The Pattern On The Stone
Download The Pattern On The Stone PDF/ePub or read online books in Mobi eBooks. Click Download or Read Online button to get The Pattern On The Stone book now. This website allows unlimited access to, at the time of writing, more than 1.5 million titles, including hundreds of thousands of titles in various foreign languages.
The Pattern On The Stone
Most people are baffled by how computers work and assume that they will never understand them. What they don't realize -- and what Daniel Hillis's short book brilliantly demonstrates -- is that computers' seemingly complex operations can be broken down into a few simple parts that perform the same simple procedures over and over again. Computer wizard Hillis offers an easy-to-follow explanation of how data is processed that makes the operations of a computer seem as straightforward as those of a bicycle. Avoiding technobabble or discussions of advanced hardware, the lucid explanations and colorful anecdotes in The Pattern on the Stone go straight to the heart of what computers really do. Hillis proceeds from an outline of basic logic to clear descriptions of programming languages, algorithms, and memory. He then takes readers in simple steps up to the most exciting developments in computing today -- quantum computing, parallel computing, neural networks, and self-organizing systems. Written clearly and succinctly by one of the world's leading computer scientists, The Pattern on the Stone is an indispensable guide to understanding the workings of that most ubiquitous and important of machines: the computer.
The Pattern On The Stone
Will computers become thinking machines? A scientist at the cutting-edge of current research gives his provocative analysis. The world was shocked when a computer, Deep Blue defeated Gary Kasparov, arguably the greatest human chess player ever to have lived.
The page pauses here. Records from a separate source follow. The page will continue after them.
(* ===== verification/ServiceLaws.v ===== *)
(** * ServiceLaws: what a proxied request may send, and how often

    Theorems about the flows of [Service]: the attempts made for a request are
    bounded and end with an answer, each carries the credentials of one granted
    account, and a request that hands in tool outputs is never sent without the
    conversation they belong to. *)

From S2P Require Import Prelude Codec Text Double JsonValue Except Env Fernet TokenStore Headers ModelRegistry ErrorPolicy RequestPlan.
From S2P Require Import Sessions SessionRepo HttpBridge Accounts RoutingStore StickyAffinity Routing ProxyServer.
From S2P Require Import Usage AccountTraffic ServiceHelpers Service.

(** ** Outcomes of computations *)

Definition wp {A} (m : Service A) (w : ServiceWorld) (Q : A -> ServiceWorld -> Prop) (E : ServiceWorld -> Prop) : Prop :=
  match m w with (Ret a, w') => Q a w' | (Throw _, w') => E w' end.

Lemma wp_ret {A} (a : A) w (Q : A -> ServiceWorld -> Prop) E : Q a w -> wp (mret a) w Q E.
Proof. done. Qed.

Lemma wp_bind {A B} (m : Service A) (f : A -> Service B) w Q E :
  wp m w (fun a w' => wp (f a) w' Q E) E -> wp (m ≫= f) w Q E.
Proof. unfold wp, mbind, service_bind. by destruct (m w) as [[a|what] w']. Qed.

Lemma wp_mono {A} (m : Service A) w (Q Q' : A -> ServiceWorld -> Prop) (E E' : ServiceWorld -> Prop) :
  wp m w Q E -> (forall a w', Q a w' -> Q' a w') -> (forall w', E w' -> E' w') -> wp m w Q' E'.
Proof. unfold wp. destruct (m w) as [[a|what] w']; auto. Qed.

(** ** Routing keeps the continuity rows, or purges some *)

Definition rows_of (r : World) : Continuity.table := RoutingStore.continuity (database r).

Section continuity.
Context {sodium : Sodium} {codec : JsonCodec}.
Context (env : environment) (strtod : bytes -> double * nat) (pow : double -> double -> double) (config : Config).
Context (runs : DbStep -> bool).

Lemma with_db_rows r : rows_of (with_db runs config r).2 = rows_of r.
Proof. unfold rows_of. by rewrite with_db_database. Qed.

Lemma maybe_purge_rows now r : rows_of (maybe_purge_expired runs now r) = rows_of r.
Proof. unfold maybe_purge_expired. by repeat case_match. Qed.

Lemma resolve_affinity_rows body headers now r : rows_of (resolve_sticky_affinity runs config body headers now r).2 = rows_of r.
Proof.
  unfold resolve_sticky_affinity. destruct (_ || _); [done|]. pose proof (with_db_rows r) as Hd.
  destruct (with_db runs config r) as [opened r']. cbn [snd] in Hd. destruct (_ || _); [done|].
  pose proof (maybe_purge_rows now r'). case_match; cbn [snd]; congruence.
Qed.

Lemma persist_affinity_rows resolution now r : rows_of (persist_sticky_affinity runs config resolution now r) = rows_of r.
Proof.
  unfold persist_sticky_affinity. destruct (_ || _); [done|]. pose proof (with_db_rows r) as Hd.
  destruct (with_db runs config r) as [opened r']. cbn [snd] in Hd. destruct (_ || _); [done|].
  by rewrite maybe_purge_rows.
Qed.

Lemma transport_rows r : rows_of (resolve_upstream_stream_transport_setting runs config r).2 = rows_of r.
Proof.
  unfold resolve_upstream_stream_transport_setting. pose proof (with_db_rows r) as Hd.
  destruct (with_db runs config r) as [[] r']; done.
Qed.

Lemma lock_pool_rows account r : rows_of (account_is_in_active_lock_pool runs config account r).2 = rows_of r.
Proof.
  unfold account_is_in_active_lock_pool. case_bool_decide; [done|]. pose proof (with_db_rows r) as Hd.
  destruct (with_db runs config r) as [[] r']; done.
Qed.

Lemma on_table_rows {A} (f : accounts_table -> A * accounts_table) r : rows_of (on_table f r).2 = rows_of r.
Proof. unfold on_table. by destruct (f _). Qed.

Lemma purge_rows ok account t : (Continuity.purge_proxy_response_continuity_for_account ok account t).2 ⊆ t.
Proof.
  unfold Continuity.purge_proxy_response_continuity_for_account. case_match; [done|]. intros x. apply list_elem_of_filter.
Qed.

Lemma mark_account_rows mark signal now account r : rows_of (mark_account runs config mark signal now account r).2 ⊆ rows_of r.
Proof.
  unfold mark_account. case_bool_decide; [done|]. pose proof (with_db_rows r) as Hd.
  destruct (with_db runs config r) as [opened r']. cbn [snd] in Hd. destruct (_ || _); cbn [snd]; [by rewrite Hd|].
  rewrite <- Hd. pose proof (purge_rows (runs PurgeContinuity) (Ascii.trim_ascii account) (RoutingStore.continuity (database r'))) as Hp.
  destruct (StickySessions.purge_proxy_sticky_sessions_for_account _ _ _) as [n1 stickies].
  destruct (Continuity.purge_proxy_response_continuity_for_account _ _ _) as [n2 continuities].
  destruct (mark _) as [marked t1].
  destruct (clear_account_routing_pin_by_chatgpt_account_id _ _ _ t1) as [unpinned t2]. cbn [snd] in *.
  assert (forall b (g : RuntimeSignal) x, rows_of (if b : bool then emit g x else x) = rows_of x) as -> by by intros [].
  unfold rows_of. rewrite clear_drain_database. exact Hp.
Qed.

(** A selection that keeps the rows. *)
Definition selects (r : World) (m : option Credentials * World) : Prop := rows_of m.2 = rows_of r.

Lemma selects_or_next r m next : selects r m -> (forall r', rows_of r' = rows_of r -> selects r (next r')) -> selects r (or_next m next).
Proof. unfold selects. destruct m as [[c|] r']; cbn [or_next snd]; auto. Qed.

Lemma selects_announce r via m : selects r m -> selects r (announce via m).
Proof. by destruct m as [[c|] r']. Qed.

Lemma selects_guard r locked c source r' : rows_of r' = rows_of r -> selects r (guard_lock_pool_selection locked c source r').
Proof. intros E. unfold guard_lock_pool_selection. by repeat case_match. Qed.

Lemma selects_table r f r' : rows_of r' = rows_of r -> selects r (on_table f r').
Proof. unfold selects. by rewrite on_table_rows. Qed.

Section select.
Context (crypto : TokenStorageCryptoState) (nonce : Z -> bytes) (now_s now_ms pick_now_ms : Z).

Lemma selects_preferred r locked preferred r' :
  rows_of r' = rows_of r -> selects r (select_preferred_credentials runs crypto nonce now_s locked preferred r').
Proof.
  intros E. unfold select_preferred_credentials. case_bool_decide; [done|].
  assert (selects r (query_preferred_credentials runs crypto nonce now_s preferred r')) as Hq.
  { unfold query_preferred_credentials. case_bool_decide; [done|].
    pose proof (selects_table r (query_exact_account_credentials runs crypto nonce now_s preferred) r' E) as H1.
    destruct (on_table _ r') as [[c|] r1]; [done|]. destruct (parse_positive_int64 preferred); [|done]. by apply selects_table. }
  destruct (query_preferred_credentials _ _ _ _ _ _) as [c r1]. cbn in Hq. case_match; [done|].
  pose proof (selects_guard r locked c $"preferred" r1 Hq) as Hg.
  by destruct (guard_lock_pool_selection _ _ _ r1) as [[g|] r2].
Qed.

Lemma selects_strategy r locked model settings r' :
  rows_of r' = rows_of r ->
  selects r (select_strategy_credentials env strtod pow runs crypto nonce now_s pick_now_ms locked model settings r').
Proof.
  intros E. unfold select_strategy_credentials.
  set (f := query_routed_account_candidates runs crypto nonce now_s (request_logs (database r'))).
  pose proof (on_table_rows f r') as Ht. destruct (on_table f r') as [routed r1]. cbn [snd] in Ht.
  assert (rows_of r1 = rows_of r) as E1 by congruence. destruct (bool_decide _); [done|].
  destruct (to_balancer_candidates _ _ _ _ _ _ _ _) as [candidates memo].
  destruct (pick_routed_candidate _ _ _) as [[index|] s]; done.
Qed.

Lemma selects_latest r locked r' :
  rows_of r' = rows_of r -> selects r (select_latest_credentials runs crypto nonce now_s locked r').
Proof.
  intros E. unfold select_latest_credentials.
  pose proof (selects_table r (query_latest_active_account_credentials runs crypto nonce now_s) r' E) as Ht.
  destruct (on_table _ r') as [c r1]. by apply selects_guard.
Qed.

Lemma recover_rows r : rows_of (recover_blocks runs now_s now_ms r) = rows_of r.
Proof.
  unfold recover_blocks. destruct (recover_expired_account_limit_blocks _ _ _ _) as [count t]. by destruct (0 <? count).
Qed.

Lemma resolve_credentials_rows preferred model strict r :
  rows_of (resolve_upstream_account_credentials env strtod pow runs crypto nonce now_s now_ms pick_now_ms preferred model
             strict r).2 = rows_of r.
Proof.
  unfold resolve_upstream_account_credentials. destruct (_ || _); [done|]. cbv zeta.
  etransitivity; [|apply recover_rows].
  set (r1 := recover_blocks _ _ _ r). set (locked := parse_locked_routing_account_ids _). set (settings := default _ _).
  lazymatch goal with |- rows_of (snd ?m) = rows_of ?r' => change (selects r' m) end.
  destruct strict; [by apply selects_preferred|]. apply selects_or_next; [|intros r2 E2; apply selects_or_next; [|intros r3 E3; apply selects_or_next; [|intros r5 E5]]].
  - destruct (lock_pool_active locked); [done|]. by apply selects_announce, selects_table.
  - by apply selects_preferred.
  - pose proof (selects_strategy r1 locked model settings r3 E3) as Hs.
    destruct (select_strategy_credentials _ _ _ _ _ _ _ _ _ _ _ r3) as [c r4]. by apply selects_announce, selects_guard.
  - destruct (lock_pool_active locked); [done|]. by apply selects_announce, selects_latest.
Qed.

Lemma refresh_credentials_rows refresh account r :
  rows_of (refresh_upstream_account_credentials runs crypto nonce now_s refresh account r).2 = rows_of r.
Proof.
  unfold refresh_upstream_account_credentials. destruct (_ || _ || _); [done|].
  pose proof (on_table_rows (refresh account) r) as H1. destruct (on_table (refresh account) r) as [refreshed r1].
  cbn [snd] in H1. destruct refreshed; cbn [negb snd]; [|done]. by rewrite on_table_rows.
Qed.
This remarkable victory, and other, more day-to-day innovations, beg serious questions: what are the limits of what computers can do? Can they think? Do they learn? Discussions of these questions tend to get muddled because most people have only the vaguest idea of how computers actually work. This book explains the inner workings of computers in a way that does not require a profound knowledge of mathematics nor an understanding of electrical engineering. Starting with an account of how computers are built and why they work, W. Daniel Hillis describes what they can and cannot do - at the present time - before explaining how a computer can surpass its programmer and, finally, where humanity has reached in its quest for a true Thinking Machine.